I took all that to mean you are on your phone all afternoon.

Well that is an impressive reach in an attempt to justify making something up to berate the OP.

OP - enjoy your lovely wee boy and this golden time while it lasts. With children the only constant is change, so it is lovely you will be able to look back on this part of his childhood with a golden glow. It sounds lovely and chill - far nicer than helicopter parenting and constant stimulation. Children need to learn how to just be.

Nuevabegin · 14/01/2023 15:47

When my dcs were small I never “hovered over them” but they were all v v v physical and even after being out all day tiring them out they’d never have pottered about playing for more than 10 mins with toys at that age. They’d want to leave the room, climb up onto the windows , run and climb the stairs so no way in hell could we sit down and I’m a massive believer in independent play. They all had zero interest in toys until older. Now they are way older and all still v v physical but excel at sports and my dh and I are fitter in our late 30’s now than when we had small dcs.
Maybe your friend is jealous at how much downtime you get , at that age with all my three I was run raggad. They would watch tv but didn’t put in on for long at all.

Wayk · 14/01/2023 15:51

Enjoy it. Lots of mums are stressed and exhausted. If you can relax do it

theRig · 14/01/2023 15:54

@Getthefiregoing exactly that, I'm glad you feel like that. There's some horrible nasty people on here - most of mn are lovely and you get some good advice - I've also seen a load of crap advice so I'm hoping you do feel you have a lovely little routine - because you really do. And slightly envious of the downtime ! My baby is very high needs and I've lost a bit of me lately
But I'm trying to get through best I can and you need to be supportive my people that will lift you up not bully you into thinking you are a bad mum - it's them thats bad x

Abracadabra12345 · 14/01/2023 16:07

BumpyaDaisyevna · 14/01/2023 10:01

That sounds like a happy secure child who is free to play and explore knowing you are near!

When you are "sitting doing nothing" you aren't actually. You are there in his background.
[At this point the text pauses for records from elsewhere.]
Lemma update_bounded rect s :
  wf s -> 0 <= maxDisappeared s -> counters_bounded s ->
  counters_bounded (snd (update rect s)).
Proof.
  intros Hwf Hmx Hb. destruct rect as [|b rect].
  - (* no detection *)
    destruct (first_expiry (maxDisappeared s) (disappeared s))
      as (ok & rest & E & Hok & Hrest).
    assert (NoDup (keys (ok ++ rest))) as ND.
    { rewrite <- E. destruct Hwf as (<- & ND & _). exact ND. }
    assert (forall post k m,
               incl post rest ->
               getitem (map miss ok ++ post) k = Some m ->
               0 <= m <= maxDisappeared s) as Hcount.
    { intros post k m Hincl H. apply getitem_Some_In in H.
      apply in_app_or in H. destruct H as [H|H].
      - apply in_map_iff in H. destruct H as ([k0 m0] & [= <- <-] & Hin).
        rewrite Forall_forall in Hok. pose proof (Hok _ Hin) as Hle.
        cbn [snd] in *.
        assert (0 <= m0 <= maxDisappeared s); [|lia].
        apply (Hb k0). rewrite E. apply In_getitem; [exact ND|].
        apply in_or_app. now left.
      - apply (Hb k). rewrite E. apply In_getitem; [exact ND|].
        apply in_or_app. right. now apply Hincl. }
    rewrite (update_empty_run s ok rest Hwf E Hok Hrest).
    intros k m. destruct rest as [|km post]; cbn [snd disappeared maxDisappeared].
    + rewrite <- (app_nil_r (map miss ok)). apply Hcount. apply incl_refl.
    + apply Hcount. apply incl_tl, incl_refl.
  - assert (b :: rect <> []) as Hrect by discriminate.
    pose proof (centroids_nonempty _ Hrect) as Hic.
    destruct (objectsTracked s) as [|kv tracked] eqn:Etracked.
    + (* nothing tracked *)
      rewrite update_unfold_nonempty, Etracked. cbn [len length Nat.eqb].
      rewrite for_each_register_all by assumption.
      now apply register_all_bounded.
    + assert (objectsTracked s <> []) as Htr by (rewrite Etracked; discriminate).
      clear Etracked.
      assert (counters_bounded (after_matching s (map centroid_of (b :: rect))))
        as Hb1 by now apply assign_all_bounded.
      assert (maxDisappeared (after_matching s (map centroid_of (b :: rect)))
              = maxDisappeared s) as Fm1 by apply assign_all_fields.
      destruct (Nat.le_gt_cases (length (b :: rect)) (length (objectsTracked s)))
        as [Hle|Hgt].
      * destruct (update_fewer_detections _ s Hwf Hrect Hle)
          as (s' & Hrun & _ & _ & Hm & Hother & Hlost).
        rewrite Hrun. cbn [snd]. intros k m' H. rewrite Hm.
        match type of Hother with
        | forall k, ~ In k ?l -> _ =>
            destruct (in_dec Z.eq_dec k l) as [Hin|Hnot]
        end.
        -- assert (exists m, getitem (disappeared
                      (after_matching s (map centroid_of (b :: rect)))) k
                             = Some m) as (m & Em).
           { apply getitem_In.
             destruct (after_matching_keys s _ Hwf Hic) as [_ ->].
             destruct Hwf as (<- & _). apply in_map_iff in Hin.
             destruct Hin as (r & <- & Hr). apply nth_In.
             apply range_difference_In in Hr. unfold keys.
             rewrite length_map. lia. }
           specialize (Hlost k m Hin Em). apply Hb1 in Em. rewrite Fm1 in Em.
           destruct (Z.gtb_spec (m + 1) (maxDisappeared s)) as [Hgt|Hle'].
           ++ destruct Hlost as [_ H']. congruence.
           ++ destruct Hlost as [_ H']. rewrite H' in H. injection H as <-. lia.
        -- destruct (Hother k Hnot) as [_ H']. rewrite H' in H.
           apply Hb1 in H. now rewrite Fm1 in H.
      * rewrite (update_more_detections _ s Hwf Htr Hgt). cbn [snd].
        apply register_all_bounded; [now rewrite Fm1 | exact Hb1].
Qed.

(** X10.  With [maxDisappeared >= 0], after any sequence of calls on a new
    tracker, calls that raised included, every miss counter is between 0 and
    [maxDisappeared]. *)
Theorem counters_stay_within_maxDisappeared :
  forall (mx : Z) (frames : list (list Box)) (k m : Z),
    0 <= mx ->
    getitem (disappeared (run (init mx) frames)) k = Some m ->
    0 <= m <= mx.
Proof.
  intros mx frames k m Hmx.
  assert (forall s, wf s -> maxDisappeared s = mx -> counters_bounded s ->
                    counters_bounded (run s frames)
                    /\ maxDisappeared (run s frames) = mx) as Hinv.
  { induction frames as [|rect frames IH]; intros s Hwf Em Hb; [now split|].
    change (run s (rect :: frames)) with (run (snd (update rect s)) frames).
    destruct (update_spec rect s Hwf) as (o & s' & Hrun & Hwf' & _ & Hm' & _).
    apply IH.
    - rewrite Hrun. exact Hwf'.
    - rewrite Hrun. cbn [snd]. congruence.
    - apply update_bounded; [exact Hwf | lia | exact Hb]. }
  destruct (Hinv (init mx)) as [Hb Em].
  - apply init_wf.
  - reflexivity.
  - intros k' m' H. discriminate H.
  - intros H. apply Hb in H. now rewrite Em in H.
Qed.

(** X11.  The two dictionaries hold the same ids.  After any sequence of
    calls on a new tracker, calls that raised included, [objectsTracked] and
    [disappeared] have the same keys in the same order, and [maxDisappeared]
    is the value given at construction. *)
Theorem dictionaries_hold_the_same_ids :
  forall (mx : Z) (frames : list (list Box)),
    keys (objectsTracked (run (init mx) frames))
    = keys (disappeared (run (init mx) frames))
    /\ maxDisappeared (run (init mx) frames) = mx.
Proof.
  intros mx frames. split.
  - apply (run_wf_later frames (init mx) (init_wf mx)).
  - assert (forall s, wf s -> maxDisappeared (run s frames) = maxDisappeared s)
      as Hinv.
    { induction frames as [|rect frames IH]; intros s Hwf; [reflexivity|].
      change (run s (rect :: frames)) with (run (snd (update rect s)) frames).
      destruct (update_spec rect s Hwf) as (o & s' & Hrun & Hwf' & _ & Hm' & _).
      rewrite Hrun. cbn [snd]. rewrite IH; assumption. }
    apply (Hinv (init mx) (init_wf mx)).
Qed.

(** X12.  A frame with detections never raises.  On a well-formed tracker
    [update] with at least one detection returns, and what it returns is the
    tracker's own dictionary [objectsTracked] as the call leaves it; the
    tracker stays well formed. *)
Theorem update_with_detections_returns :
  forall (s : FaceTracker) (rect : list Box),
    wf s -> rect <> [] ->
    fst (update rect s) = Return (objectsTracked (snd (update rect s)))
    /\ wf (snd (update rect s)).
Proof.
  intros s rect Hwf Hrect.
  destruct (update_spec rect s Hwf) as (o & s' & Hrun & Hwf' & _ & _ & Ho & _).
  rewrite Hrun. cbn [fst snd]. split; [|exact Hwf'].
  destruct Ho as [->|[E _]]; [reflexivity | congruence].
Qed.

(** ** The matching *)

Lemma getitem_nth {V : Type} (d : OrderedDict.t V) (dflt : V) r :
  NoDup (keys d) -> (r < length d)%nat ->
  getitem d (nth r (keys d) 0) = Some (nth r (values d) dflt).
Proof.
  revert r. induction d as [|[k v] d IH]; intros r ND Hr; simpl in *; [lia|].
  inversion ND as [|k' l Hk ND']; subst.
  destruct r as [|r].
  - now rewrite Z.eqb_refl.
  - destruct (Z.eqb_spec (nth r (keys d) 0) k) as [E|N].
    + exfalso. apply Hk. rewrite <- E. apply nth_In.
      unfold keys. rewrite length_map. lia.
    + apply IH; [assumption | lia].
Qed.

(** X13.  The matching is one to one and goes to a nearest detection.  When
    objects are tracked and detections are present, [update] moves at least
    one object; the objects it moves go to pairwise different detections,
    each to a detection nearest to its previous centroid, with the miss
    counter reset to 0; every other object keeps its centroid or is
    deregistered. *)
Theorem matched_objects_take_distinct_nearest_detections :
  forall (s : FaceTracker) (rect : list Box),
    wf s -> rect <> [] -> objectsTracked s <> [] ->
    let inputCentroid := map centroid_of rect in
    let objectIDs := keys (objectsTracked s) in
    let objectsCentroid := values (objectsTracked s) in
    let s' := snd (update rect s) in
    exists pairs : list (nat * nat),
      pairs <> []
      /\ NoDup (map fst pairs)
      /\ NoDup (map snd pairs)
      /\ (forall row col, In (row, col) pairs ->
            (row < length objectIDs)%nat
            /\ (col < length rect)%nat
            /\ (forall j, (j < length rect)%nat ->
                  sqdist (nth row objectsCentroid (0, 0))
                         (nth col inputCentroid (0, 0))
                  <= sqdist (nth row objectsCentroid (0, 0))
                            (nth j inputCentroid (0, 0)))
            /\ getitem (objectsTracked s') (nth row objectIDs 0)
               = Some (nth col inputCentroid (0, 0))
            /\ getitem (disappeared s') (nth row objectIDs 0) = Some 0)
      /\ (forall row, (row < length objectIDs)%nat ->
            ~ In row (map fst pairs) ->
            getitem (objectsTracked s') (nth row objectIDs 0)
            = Some (nth row objectsCentroid (0, 0))
            \/ getitem (objectsTracked s') (nth row objectIDs 0) = None).
Proof.
  intros s rect Hwf Hrect Htr ic ids cents s'.
  pose proof (centroids_nonempty rect Hrect) as Hic. fold ic in Hic.
  assert (length ids = length (objectsTracked s)) as Eids by apply length_map.
  exists (matching s ic).
  split.
  { destruct (first_pair_accepted s rect Htr) as (r & c & rest & _ & Hin).
    fold ic in Hin. intros E. rewrite E in Hin. destruct Hin. }
  split; [apply accepted_NoDup|]. split; [apply accepted_NoDup|].
  split.
  - intros r c Hin.
    destruct (matching_valid s ic Hic _ Hin) as (Hp & Hr & Hc).
    cbn [fst snd] in Hr, Hc.
    destruct (pairs_of_valid s ic Hic _ Hp) as (_ & _ & Ec).
    cbn [fst snd] in Ec. fold cents in Ec.
    destruct (nearest_detection rect Hrect (nth r cents (0, 0)))
      as (_ & _ & Hnear).
    fold ic in Hnear. rewrite <- Ec in Hnear.
    split; [exact Hr|]. split; [unfold ic in Hc; now rewrite length_map in Hc|].
    split; [exact Hnear|].
    apply (matched_in_result s rect Hwf Hrect Htr r c Hin).
  - intros r Hr Hnot.
    destruct (unmatched_in_result s rect Hwf Hrect Htr r) as [H|H];
      [lia | exact Hnot | left | right; exact H].
    fold ids s' in H. rewrite H. apply getitem_nth; [apply Hwf | lia].
Qed.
You are quietly doing something in his presence - you are both together but each happily occupied - that ability to be with someone while doing your own thing is very valuable.

The best post so far!

My dd was wonderful at entertaining herself, she had a very rich imagination and could play with anything. As a young adult, she went on to do an MA in Creative Writing (for fun) and I think back to those early months and years and how she expressed her imagination.

My next two weren’t at all like this but would have a set nap / rest time every day in their rooms and I never, ever used it for housework or chores, it was strictly for me or my own rest time. I’d have ended up burnt out and restful otherwise.

Treasure these times! No need to feel guilt tripped, you’re a great and lucky mum.